» **Goal of the exercise**:
Go through the listing below and output exactly the line with "Proof. revert i.", the line with "count <= i < count + total locals ->", and each line between; omit the rest.

» **Data to process**:
(* ===== verification/FunctionSound.v ===== *)
(** * Validated functions

    A body that [write_code_out] accepts becomes a stretch of typed bytecode that
    ends in the return of the function; the locals are those the interpreter
    sets up. *)
From Stdlib Require Import ZArith Lia Bool String.
From stdpp Require Import base list numbers decidable option.
From S2P Require Import Prelude Leb128 Types InitExpr ConstExpr ParseInit Stack Memory Numeric Softfloat Context Operands Interp Demo Invariants.
From S2P Require Import TypedOps TypedVec Typing Control Verifier Termination Writer Validator ParseVec ParseBody TrackerSpec Emission BodySound ScopeSound BranchSound LoopSound ParserFrame.
Import GuardedPtr Leb Opcode GasInjector BitcodeWriter Tracker.

(** ** Local types *)
Section Locals.

(** [local_types_t] without its boundaries. *)
Definition expand (locals : list local_entry) : list Z := locals ≫= (fun le => repeat (le_type le) (Z.to_nat (le_count le))).
Definition total (locals : list local_entry) : Z := vec_size (expand locals).
Definition counts_ok (locals : list local_entry) : Prop := Forall (fun le => 0 <= le_count le) locals.

Lemma lookup_repeat {A} (a : A) n i : (i < n)%nat -> repeat a n !! i = Some a.
Proof. revert i. induction n as [|n IH]; intros [|i] Hi; try lia; [reflexivity|]. cbn. apply IH. lia. Qed.
Lemma total_cons le locals : 0 <= le_count le -> total (le :: locals) = le_count le + total locals.
Proof. intros H. unfold total, expand, vec_size. cbn. rewrite length_app, repeat_length. lia. Qed.
Lemma total_nonneg locals : 0 <= total locals. Proof. unfold total, vec_size. lia. Qed.

Lemma boundaries_ok {S} locals : forall count (s : S) bs s', counts_ok locals -> LocalTypes.boundaries count locals s = Ok bs s' ->
  s' = s /\ List.last bs 0 = count + total locals /\ (locals <> [] -> count + total locals <= 0xFFFFFFFF) /\ exists bs', bs = count :: bs'.
Proof.
  induction locals as [|le locals IH]; intros count s bs s' Hc H; cbn [LocalTypes.boundaries] in H.
  - apply ret_ok in H as [-> ->]. split; [reflexivity|]. split; [cbn; unfold total, vec_size; cbn; lia|]. split; [easy|eauto].
  - inversion Hc as [|? ? H0 Hc']. subst. step_in H x Hx. step_in H bs1 H1. apply ret_ok in H as [-> ->].
    destruct (IH _ _ _ _ Hc' H1) as (-> & Hl & Hb & bs' & ->). apply Z.leb_le in Hx. split; [reflexivity|].
    rewrite total_cons by assumption. split; [change (List.last (count + le_count le :: bs') 0 = count + (le_count le + total locals)); lia|].
    split; [|eauto]. intros _. destruct locals; [unfold total, vec_size; cbn; lia|]. specialize (Hb ltac:(discriminate)). lia.
Qed.
(** The boundary search finds the entry of a local. *)
Lemma upper_bound_entry {S} locals : forall count (s : S) bs s' i, counts_ok locals -> LocalTypes.boundaries count locals s = Ok bs s' ->
  count <= i < count + total locals ->
  exists le, vec_lookup locals (LocalTypes.upper_bound bs i - 1) = Some le /\ vec_lookup (expand locals) (i - count) = Some (le_type le).
Proof.
  induction locals as [|le locals IH]; intros count s bs s' i Hc H Hi; cbn [LocalTypes.boundaries] in H.
  - unfold total, vec_size in Hi. cbn in Hi. lia.
  - inversion Hc as [|? ? H0 Hc']. subst. rewrite total_cons in Hi by assumption. step_in H x Hx. step_in H bs1 H1. apply ret_ok in H as [-> ->].
    cbn [LocalTypes.upper_bound]. destruct (Z.ltb_spec i count); [lia|].
    destruct (boundaries_ok _ _ _ _ _ Hc' H1) as (_ & _ & _ & bs' & E).
    destruct (Z.ltb_spec i (count + le_count le)) as [Hin|Hout].
    + exists le. split.
      * rewrite E. cbn [LocalTypes.upper_bound]. destruct (Z.ltb_spec i (count + le_count le)); [reflexivity|lia].
      * apply vec_lookup_Some. split; [lia|]. cbn. rewrite lookup_app_l by (rewrite repeat_length; lia).
        apply lookup_repeat. lia.
    + destruct (IH _ _ _ _ i Hc' H1 ltac:(lia)) as (le' & E1 & E2). exists le'. split.
      * apply vec_lookup_Some in E1 as [G1 E1]. apply vec_lookup_Some. split; [lia|].
        replace (Z.to_nat (1 + LocalTypes.upper_bound bs1 i - 1)) with (Datatypes.S (Z.to_nat (LocalTypes.upper_bound bs1 i - 1))) by lia. exact E1.
      * apply vec_lookup_Some in E2 as [G2 E2]. apply vec_lookup_Some. split; [lia|]. cbn. rewrite lookup_app_r by (rewrite repeat_length; lia).
        rewrite repeat_length. replace (Z.to_nat (i - count) - Z.to_nat (le_count le))%nat with (Z.to_nat (i - (count + le_count le))) by lia. exact E2.
Qed.
Lemma upper_bound_zero {S} locals count (s : S) bs s' i : counts_ok locals -> LocalTypes.boundaries count locals s = Ok bs s' ->
  (LocalTypes.upper_bound bs i = 0 <-> i < count) /\ 0 <= LocalTypes.upper_bound bs i.
Proof.
  intros Hc H. destruct (boundaries_ok _ _ _ _ _ Hc H) as (_ & _ & _ & bs' & ->). cbn.
  assert (Hn : forall l, 0 <= LocalTypes.upper_bound l i) by (induction l; cbn; [lia|]; destruct (_ <? _); lia).
  specialize (Hn bs'). destruct (Z.ltb_spec i count); split; try lia; split; lia.
Qed.

Lemma local_types_typed {S} ft locals (s : S) lt s' : vec_size (param_types ft) < 2 ^ 32 -> Forall valtype (param_types ft) -> counts_ok locals ->
  Forall (fun le => valtype (le_type le)) locals -> LocalTypes.make ft locals s = Ok lt s' ->
  s' = s /\ locals_typed lt (map rep_type (param_types ft ++ expand locals)) /\
  LocalTypes.locals_count lt = total locals /\ vec_size (param_types ft) + total locals < 2 ^ 32.
Proof.
  intros Hps Hp Hc Hv H. unfold LocalTypes.make in H. rewrite wrap_small in H by (unfold in_u, vec_size in *; lia). step_in H bs Hbs. apply ret_ok in H as [-> ->].
  destruct (boundaries_ok _ _ _ _ _ Hc Hbs) as (-> & Hlast & Hmax & _). split; [reflexivity|]. split; [|split].
  - intros i t sp sp' Hi. unfold LocalTypes.index in Hi. cbn [LocalTypes.lt_boundaries LocalTypes.lt_locals LocalTypes.lt_ft] in Hi. step_in Hi x Hx.
    rewrite Hlast in Hx. apply Z.ltb_lt in Hx. destruct (upper_bound_zero _ _ _ _ _ i Hc Hbs) as [Hz Hnn].
    destruct (Z.eqb_spec (LocalTypes.upper_bound bs i) 0) as [E|E].
    + apply vec_index_inv in Hi as [Hi ->]. apply vec_lookup_Some in Hi as [H0 Hi]. split; [reflexivity|]. split.
      * apply vec_lookup_Some. split; [exact H0|]. rewrite map_app. apply lookup_app_l_Some. change (map rep_type (param_types ft)) with (rep_type <$> param_types ft).
        now rewrite list_lookup_fmap, Hi.
      * exact (Forall_lookup_1 _ _ _ _ Hp Hi).
    + step_in Hi lc Hle. apply ret_ok in Hi as [-> ->].
      assert (Hge : vec_size (param_types ft) <= i) by (destruct (Z.lt_ge_cases i (vec_size (param_types ft))); [tauto|lia]).
      destruct (upper_bound_entry _ _ _ _ _ i Hc Hbs ltac:(lia)) as (le' & E1 & E2). rewrite Hle in E1. injection E1 as <-.
      split; [reflexivity|]. split.
      * apply vec_lookup_Some in E2 as [G2 E2]. apply vec_lookup_Some. split; [unfold vec_size in *; lia|]. rewrite map_app, lookup_app_r.
        -- change (map rep_type (expand locals)) with (rep_type <$> expand locals). rewrite list_lookup_fmap, length_map.
           replace (Z.to_nat i - length (param_types ft))%nat with (Z.to_nat (i - vec_size (param_types ft))) by (unfold vec_size; lia). now rewrite E2.
        -- rewrite length_map. unfold vec_size in *. lia.
      * apply vec_lookup_Some in Hle as [_ Hle]. exact (Forall_lookup_1 _ _ _ _ Hv Hle).
  - unfold LocalTypes.locals_count. cbn [LocalTypes.lt_boundaries LocalTypes.lt_ft]. rewrite Hlast. lia.
  - destruct locals; [unfold total, vec_size in *; cbn; lia|]. specialize (Hmax ltac:(discriminate)). lia.
Qed.
Lemma sum_locals_total locals : forall n, counts_ok locals -> 0 <= n -> n + total locals < 2 ^ 32 ->
  fold_left (fun n le => wrap 32 (n + le_count le)) locals n = n + total locals.
Proof.
  induction locals as [|le locals IH]; intros n Hc Hn Hlt; cbn [fold_left].
  - unfold total, vec_size. cbn. lia.
  - inversion Hc as [|? ? H0 Hc']. subst. rewrite total_cons in * by assumption. pose proof (total_nonneg locals).
    rewrite wrap_small by (unfold in_u; lia). rewrite IH by (auto; lia). lia.
Qed.
End Locals.

(** ** The code of a function *)
Definition start_state (bytes : list Z) (ft : func_type) (w : bitcode_writer) : pstate :=
  {| code := GuardedPtr.make bytes (vec_size bytes); op_stack := Tracker.make; pc_stack := [func_scope ft];
     gas_state := reset; code_writer := w; has_exception_handling := false |}.

(** Code [C] of a function whose first instruction is [B] behind the code of the
    first function, typed by [G] with at most [M] operands. *)
Record fn_typed (m : module) (L Rs : list Z) (B M : Z) (C : list opcode) (G : typing) : Prop := {
  ft_size : length G = length C;
  ft_entry : type_at G 0 = Some {| pt_locals := L; pt_results := Rs; pt_stack := [] |};
  ft_pts : forall o pt, type_at G o = Some pt -> pt_locals pt = L /\ pt_results pt = Rs /\ vec_size (pt_stack pt) <= M;
  ft_ops : forall o pt, type_at G o = Some pt -> exists op nx bs, vec_lookup C o = Some op /\ needs m pt op = Some (nx, bs) /\
    length (targets op) = length bs /\ (forall p, nx = Some p -> type_at G (o + 1) = Some p) /\ (forall c, op = gas_charge_ c -> 0 < c) /\
    forall j p pc, bs !! j = Some p -> targets op !! j = Some pc ->
      exists t, pc = B + t /\ type_at G t = Some p /\ (o < t \/ exists c, vec_lookup C t = Some (gas_charge_ c)) }.

Record sig_ok (t : func_type) : Prop := {
  sg_types : typed_sig t;
  sg_count : return_count t = vec_size (return_types t);
  sg_single : return_count t = 1 -> return_types t = [return_type t];
  sg_results : vec_size (return_types t) < 2 ^ 16;
  sg_params : vec_size (param_types t) < 2 ^ 32 }.

Section Function.
Context (m : module) (type_aliases : list Z) (datacount : option Z) (_options : Options).
Context (Hm : module_ok m type_aliases).

Lemma func_scope_types ft : sig_ok ft -> end_types (func_scope ft) = return_types ft /\ label_types (func_scope ft) = return_types ft.
Proof.
  intros [[_ Hr] Hc Hs _ _].
  assert (H : types_of (if return_count ft =? 0 then types.pseudo else return_type ft) (if 1 <? return_count ft then return_types ft else []) = return_types ft);
    [|split; exact H].
  rewrite Hc in *. destruct (return_types ft) as [|t [|t2 ts]] eqn:E.
  - reflexivity.
  - specialize (Hs eq_refl). injection Hs as ->. inversion Hr as [|? ? Hv _]. destruct (valtype_cases _ Hv) as (_ & _ & _ & Hn & _).
    apply Z.eqb_neq in Hn. unfold types_of. change (1 <? vec_size [return_type ft]) with false. change (vec_size [return_type ft] =? 0) with false. cbv iota.
    now rewrite Hn.
  - assert (Hlt : (1 <? vec_size (t :: t2 :: ts)) = true) by (apply Z.ltb_lt; unfold vec_size; cbn [length]; lia). now rewrite Hlt.
Qed.

Section Body.
Context (ft : func_type) (lt : LocalTypes.local_types_t) (L : list Z).
Context (Hft : sig_ok ft) (Hlocals : locals_typed lt L).
Abbreviation Rs := (map rep_type (return_types ft)).
Abbreviation RT := (return_types ft).

Lemma start_post bytes w : vec_size bytes < 2 ^ 63 -> Forall (in_u 8) bytes -> op_index w = 0 -> vec_size (fb w) = vec_size bytes ->
  0 <= _base_offset w -> _base_offset w + vec_size (fb w) < 2 ^ 32 -> Post m L Rs (_base_offset w) RT (start_state bytes ft w).
Proof.
  intros Hsz Hb Hi Hfb HB Hfit. destruct (func_scope_types ft Hft) as [He Hl]. destruct Hft as [[Hp Hr] _ _ _ _].
  assert (Hnn : 0 <= vec_size bytes) by (unfold vec_size; lia).
  exists [[]; []], [Some (point_of L Rs [])]. split; [|split; [unfold ahead; cbn; lia|discriminate]].
  split; cbn [code op_stack pc_stack gas_state code_writer start_state]; auto.
  - rewrite Hi. split.
    + reflexivity.
    + rewrite Hfb. lia.
    + reflexivity.
    + reflexivity.
    + intros o pt Ho. lia.
    + cbn [ctl]. split; [|exact I]. split.
      * reflexivity.
      * now rewrite Hl.
      * now rewrite He.
      * constructor.
      * reflexivity.
      * cbn. split; [reflexivity|]. split; [now rewrite <- He in Hl|]. split; [discriminate|constructor].
    + intros o pt Ho. apply type_at_lookup, vec_lookup_Some in Ho as [_ Ho]. apply list_lookup_singleton_Some in Ho as [_ Ho]. injection Ho as <-. auto.
  - apply make_tracks.
  - split; [|exact Hb]. unfold wf, GuardedPtr.make. cbn. unfold vec_size in *. lia.
  - intros o pt Ho. apply type_at_lookup, vec_lookup_Some in Ho as [_ Ho]. apply list_lookup_singleton_Some in Ho as [_ Ho]. injection Ho as <-. unfold vec_size. cbn. lia.
  - exists (func_scope ft). split; [reflexivity|]. split; [|reflexivity]. split; [exact He|reflexivity].
Qed.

» **Answer space**:
Proof. revert i. induction n as [|n IH]; intros [|i] Hi; try lia; [reflexivity|]. cbn. apply IH. lia. Qed.
Lemma total_cons le locals : 0 <= le_count le -> total (le :: locals) = le_count le + total locals.
Proof. intros H. unfold total, expand, vec_size. cbn. rewrite length_app, repeat_length. lia. Qed.
Lemma total_nonneg locals : 0 <= total locals. Proof. unfold total, vec_size. lia. Qed.

Lemma boundaries_ok {S} locals : forall count (s : S) bs s', counts_ok locals -> LocalTypes.boundaries count locals s = Ok bs s' ->
  s' = s /\ List.last bs 0 = count + total locals /\ (locals <> [] -> count + total locals <= 0xFFFFFFFF) /\ exists bs', bs = count :: bs'.
Proof.
  induction locals as [|le locals IH]; intros count s bs s' Hc H; cbn [LocalTypes.boundaries] in H.
  - apply ret_ok in H as [-> ->]. split; [reflexivity|]. split; [cbn; unfold total, vec_size; cbn; lia|]. split; [easy|eauto].
  - inversion Hc as [|? ? H0 Hc']. subst. step_in H x Hx. step_in H bs1 H1. apply ret_ok in H as [-> ->].
    destruct (IH _ _ _ _ Hc' H1) as (-> & Hl & Hb & bs' & ->). apply Z.leb_le in Hx. split; [reflexivity|].
    rewrite total_cons by assumption. split; [change (List.last (count + le_count le :: bs') 0 = count + (le_count le + total locals)); lia|].
    split; [|eauto]. intros _. destruct locals; [unfold total, vec_size; cbn; lia|]. specialize (Hb ltac:(discriminate)). lia.
Qed.
(** The boundary search finds the entry of a local. *)
Lemma upper_bound_entry {S} locals : forall count (s : S) bs s' i, counts_ok locals -> LocalTypes.boundaries count locals s = Ok bs s' ->
  count <= i < count + total locals ->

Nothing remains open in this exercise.